Energy Consumption and Net CO2 Sequestration of Aqueous Mineral Carbonation

Abstract

Aqueous mineral carbonation is a potentially attractive sequestration technology to reduce CO2 emissions. The energy consumption of this technology, however, reduces the net amount of CO2 sequestered. Therefore, the energetic CO2 sequestration efficiency of aqueous mineral carbonation was studied in dependence of various process variables using either wollastonite (CaSiO3) or steel slag as feedstock. For wollastonite, the maximum energetic CO2 sequestration efficiency within the ranges of process conditions studied was 75% at 200 °C, 20 bar CO2, and a particle size of <38 μm. The main energy-consuming process steps were the grinding of the feedstock and the compression of the CO2 feed.
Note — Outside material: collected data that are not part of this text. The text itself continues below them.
(** The status of a goroutine that does not move, seen from before the step. *)
Lemma match_back g g' q q' p s :
  shared_inv g q → shared_inv g' q' → ext g g' q q' → thread_inv g q p →
  (∀ n, owned p = Some n → load_next q n = Some None) →
  match_status q' p s → match_status q p s.
Proof.
  intros Hs Hs' He Hp Hown.
  assert (Hval : ∀ n, owned p = Some n → (∃ v, value_of q' n = Some v ∧ s = SPending (Enq v)) →
    ∃ v, value_of q n = Some v ∧ s = SPending (Enq v)).
  { intros n Hn (v & Hv & ->). exists v. split; [|done]. destruct (load_value q n None (Hown n Hn)) as [w Hw].
    pose proof (ext_value _ _ _ _ He n w Hw). congruence. }
  destruct p as [| | | | | | | | | |hd tl [x|]| | | |]; simpl; try done; try by apply Hval.
  intros [->|(-> & Hhd & ->)]; [by left|]. right. split_and!; [done| |done]. simpl in Hp.
  destruct Hp as (i & j & Hi & _ & Hci & _ & ->). pose proof (ext_hi _ _ _ _ He) as Hhi.
  apply (ext_lookup _ _ _ _ _ _ He) in Hci as Hci'. pose proof (si_head _ _ Hs') as Hh'. rewrite Hhd in Hh'.
  assert (j = hi g') as -> by (eapply NoDup_lookup; [apply Hs'|done|done]).
  pose proof (si_head _ _ Hs) as Hh. assert (hi g' = hi g) as Heq by lia. rewrite Heq in Hci. congruence.
Qed.

Lemma abs_others g g' c q' t p' a' :
  Inv g c → shared_inv g' q' → ext g g' (shared c) q' → abs g' (mkConfig q' (<[t := p']> (threads c))) a' →
  ∀ t', t' ≠ t → match_status (shared c) (threads c t') (statuses a' t').
Proof.
  intros HI Hs He Ha t' Hne. pose proof (abs_status _ _ _ Ha t') as Hm. simpl in Hm.
  rewrite fn_lookup_insert_ne in Hm by done. eapply match_back; [apply HI|done|done|apply HI| |done].
  intros n Hn. by destruct (inv_owned _ _ HI t' n Hn).
Qed.

(** The state before, with the status [s] for the goroutine that moves. *)
Definition before (a' : aconfig (list V) (op (V:=V)) (res (V:=V))) (t : nat) (s : status op res) (l : list V) :
    aconfig (list V) op res := mkAbs l (<[t := s]> (statuses a')).

Lemma before_moves a' t s l : moves (before a' t s l) a' t s (statuses a' t).
Proof.
  split_and!; simpl; [by rewrite fn_lookup_insert|done|]. intros t' Hne. by rewrite fn_lookup_insert_ne.
Qed.

Lemma before_abs g g' c q' t p' a' s :
  Inv g c → shared_inv g' q' → ext g g' (shared c) q' → abs g' (mkConfig q' (<[t := p']> (threads c))) a' →
  match_status (shared c) (threads c t) s → abs g c (before a' t s (queued g (shared c))).
Proof.
  intros HI Hs He Ha Hm. split; [done|]. intros t'. simpl. destruct (decide (t' = t)) as [->|].
  - by rewrite fn_lookup_insert.
  - rewrite fn_lookup_insert_ne by done. by eapply abs_others.
Qed.

Lemma same_abs g g' c q' t p' a' :
  Inv g c → shared_inv g' q' → ext g g' (shared c) q' → abs g' (mkConfig q' (<[t := p']> (threads c))) a' →
  queued g' q' = queued g (shared c) →
  match_status (shared c) (threads c t) (statuses a' t) → abs g c a'.
Proof.
  intros HI Hs He Ha Hq Hm. split; [by rewrite <- Hq; apply Ha|]. intros t'.
  destruct (decide (t' = t)) as [->|]; [done|]. by eapply abs_others.
Qed.
End inv.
At these process conditions, a significantly lower efficiency was determined for steel slag (69%), mainly because of the lower Ca content of the feedstock. The CO2 sequestration efficiency might be improved substantially for both types of feedstock by, e.g., reducing the amount of process water applied and further grinding of the feedstock. The calculated energetic efficiencies warrant a further assessment of the (energetic) feasibility of CO2 sequestration by aqueous mineral carbonation on the basis of a pilot-scale process.